A good early warning is when your customer numbers start to drop. When your customers stop coming back you need to figure out where they are going and how to get them back. Keep an eye on your customer numbers what ever that metric is for your company. Fixing your customer numbers is no black science. Just talk to your customers and take the time to really listen to what they are saying. You don’t need to go very far to see a great example of this rule being broken. According to QuantCast  over the last year the number of active users for Zynga’s games has dropped from around 1.6 Million to around 860,000. A 46% drop! What do you think Zynga should do? Maybe listening to their customers would be a good start.

LESSON 4: Last decade’s (or last year’s) management team is probably not the right team for this decade (or year).

Markets change. Products change. Technology changes. And… Companies must change and grow to survive. An unfortunate fact of life is that the management team that got you to where you are may not be the one to get you to where you want to go. The Sears management team that guided the company through its most successful period would probably be lost in today’s multi-channel highly-competitive retail environment. The same goes for a startup company. That awesome team that brought the first product to market is probably not the right team to take the company from ten employees to five hundred warm bodies. Be a part of that management change. Don’t resists it or your company may disappear overnight.
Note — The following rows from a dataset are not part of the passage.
Lemma sql_prune_spec keep k s removed s' :
  structured (be s) = true -> hmacKey s = k ->
  integrity s ->
  backend (sql_PruneEntries keep
    ((fun k prev e => chainInventoryMAC k prev (canonicalInventoryLine e)) <$> k)) s
    = (Ok removed, s') ->
  inv_view (be s') = base.filter (fun e => keep e = true) (inv_view (be s)) /\
  removed = base.filter (fun e => keep e = false) (inv_view (be s)) /\ integrity s'.
Proof.
  intros Hst <- Hint (Hop & Hk & _)%backend_Ok. unfold sql_PruneEntries in Hop.
  unfold inv_view. rewrite Hst. rewrite <- !map_filter_rows.
  case_bool_decide as Hlen; injection Hop as Hr Hb; subst removed; rewrite <- Hb; simpl; rewrite ?Hst.
  - apply length_zero_iff_nil in Hlen. rewrite !Hlen. split; [|split; [done|]].
    + rewrite filter_all; [done|]. intros r Hr. destruct (keep (cr_entry r)) eqn:K; [done|].
      assert (r ∈ base.filter (fun r => keep (cr_entry r) = false) (rows (be s))) as HE
        by (by apply list_elem_of_filter). rewrite Hlen in HE. by apply not_elem_of_nil in HE.
    + intros k' Hk'. rewrite <- Hb, Hk in *. by apply Hint.
  - split; [done|]. split; [done|]. intros k' Hk'. rewrite Hk in Hk'. rewrite <- Hb, Hk'. simpl.
    rewrite lookup_insert_eq. eexists. split; [done|]. simpl.
    rewrite integrity_value_rows by done. done.
Qed.

Lemma put_inventory_blob text s u s' :
  structured (be s) = false -> backend (be_Put KeyInventory (BText text)) s = (Ok u, s') ->
  structured (be s') = false /\ inventory_text (be s') = text /\ hmacKey s' = hmacKey s.
Proof.
  intros Hst (Hop & Hk & _)%backend_Ok. unfold be_Put, guarded, on_rows in Hop.
  change (validateKey KeyInventory) with (@None error) in Hop. rewrite Hst in Hop.
  cbn [andb] in Hop. injection Hop as _ Hb. unfold inventory_text.
  rewrite <- Hb. simpl. by rewrite lookup_insert_eq.
Qed.

Lemma filter_bool_nil {A} (p : A -> bool) (l : list A) :
  base.filter (fun x => p x = false) l = [] -> base.filter (fun x => p x = true) l = l.
Proof.
  intros E. apply filter_all. intros x Hx. destruct (p x) eqn:K; [done|].
  assert (x ∈ base.filter (fun x => p x = false) l) as HE by (by apply list_elem_of_filter).
  rewrite E in HE. by apply not_elem_of_nil in HE.
Qed.

(** A successful prune. *)
Lemma prune_spec keep s removed s' :
  PruneInventory keep s = (Ok (removed, None), s') ->
  inv_view (be s') = base.filter (fun e => keep e = true) (inv_view (be s)) /\
  removed = base.filter (fun e => keep e = false) (inv_view (be s)) /\ integrity s'.
Proof.
  unfold PruneInventory, is_structured. intros H.
  apply bind_Ok in H as (key & s1 & Hk & H). apply gets_Ok in Hk as [-> ->].
  apply bind_Ok in H as (st & s1 & Hst & H). apply gets_Ok in Hst as [-> ->].
  apply bind_Ok in H as (v & s1 & Hv & H). apply try_Ok in Hv.
  apply prune_verified in Hv as [HS Hint].
  destruct (inv_same_view _ _ HS) as [<- _]. destruct HS as (Est & Erows & Etext & Ek).
  destruct v as [[]|e]; [|by minv]. specialize (Hint eq_refl).
  destruct (structured (be s)) eqn:Hst.
  - minv. rename select (backend _ _ = _) into Hp.
    apply sql_prune_spec with (k := hmacKey s) in Hp; auto; congruence.
  - apply bind_Ok in H as (d & s2 & Hr & H). apply try_Ok in Hr.
    destruct d as [data|]; [|by minv].
    apply readInventory_text in Hr as [-> (Eb2 & Ek2 & _)]; [|congruence].
    pose proof (prune_text_view keep (inventory_text (be s1))) as HP.
    destruct (prune_lines _ _) as [text rem]. destruct HP as [HP ->].
    assert (inv_view (be s1) = parseInventoryBlob (inventory_text (be s1))) as EV
      by (unfold inv_view; by rewrite Est).
    case_bool_decide as Hlen.
    + minv. apply length_zero_iff_nil in Hlen. rewrite EV. rewrite Eb2, filter_bool_nil by done.
      split; [done|]. split; [done|]. intros k' Hk'. rewrite Eb2, Ek2 in *. by apply Hint.
    + apply bind_Ok in H as (w & s3 & Hw & H). apply try_Ok in Hw. destruct w as [u|]; [|by minv].
      apply put_inventory_blob in Hw as (Est3 & Et3 & Ek3); [|congruence].
      assert (forall s4, inv_same s3 s4 -> inv_view (be s4) =
                base.filter (fun e => keep e = true) (inv_view (be s1))) as Hview.
      { intros s4 H4%inv_same_view. rewrite (proj1 H4), EV, <- HP. unfold inv_view.
        by rewrite Est3, Et3. }
      destruct (hmacKey s) as [k|] eqn:Hk; minv.
      * rename select (updateInventoryHMACLocked _ _ = _) into Hu.
        pose proof (mono_run _ _ _ _ _ (update_inv_same k) Hu) as HS.
        split; [by apply Hview|]. split; [by rewrite EV|]. apply (has_integrity_integrity k).
        { destruct HS as (_ & _ & _ & ->). congruence. }
        by eapply update_integrity.
      * split; [by apply Hview|]. split; [by rewrite EV|]. intros k' Hk'. congruence.
Qed.

(** Pruning the inventory, when it reports success, keeps exactly the
    entries the predicate keeps, in their order, returns exactly the ones it
    removed, and leaves a stored integrity value that matches what is now
    stored.  This holds on blob and structured backends and for every script
    of storage failures. *)
Theorem PruneInventory_refines keep s removed s' :
  PruneInventory keep s = (Ok (removed, None), s') ->
  inv_view (be s') = base.filter (fun e => keep e = true) (inv_view (be s)) /\
  removed = base.filter (fun e => keep e = false) (inv_view (be s)) /\ integrity s'.
Proof. apply prune_spec. Qed.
Zynga Active User Numbers Drop 46%

Zynga Active User Numbers Drop 46%

LESSON 5: Always be hungry. Never stop thinking like a startup.

What would Sears look like today if they had not lost the “startup” spirit? What if they had not forgot that hunger for success that their founders most certainly had? If you ever find yourself sitting in your office looking out at all you command and thinking “I have arrived”… You should call down for some empty boxes because that is the beginning of the end. If you look closely at most any of the fallen company giants, at the core you will find a management team that lost its hunger. Work became a 9 to 5 thing you showed up for instead of the reason to live. Those fallen giants forgot what made them great. What set them apart and what got them to the top of the mountain. That first mountain is just a place to look around and find the next mountain to climb.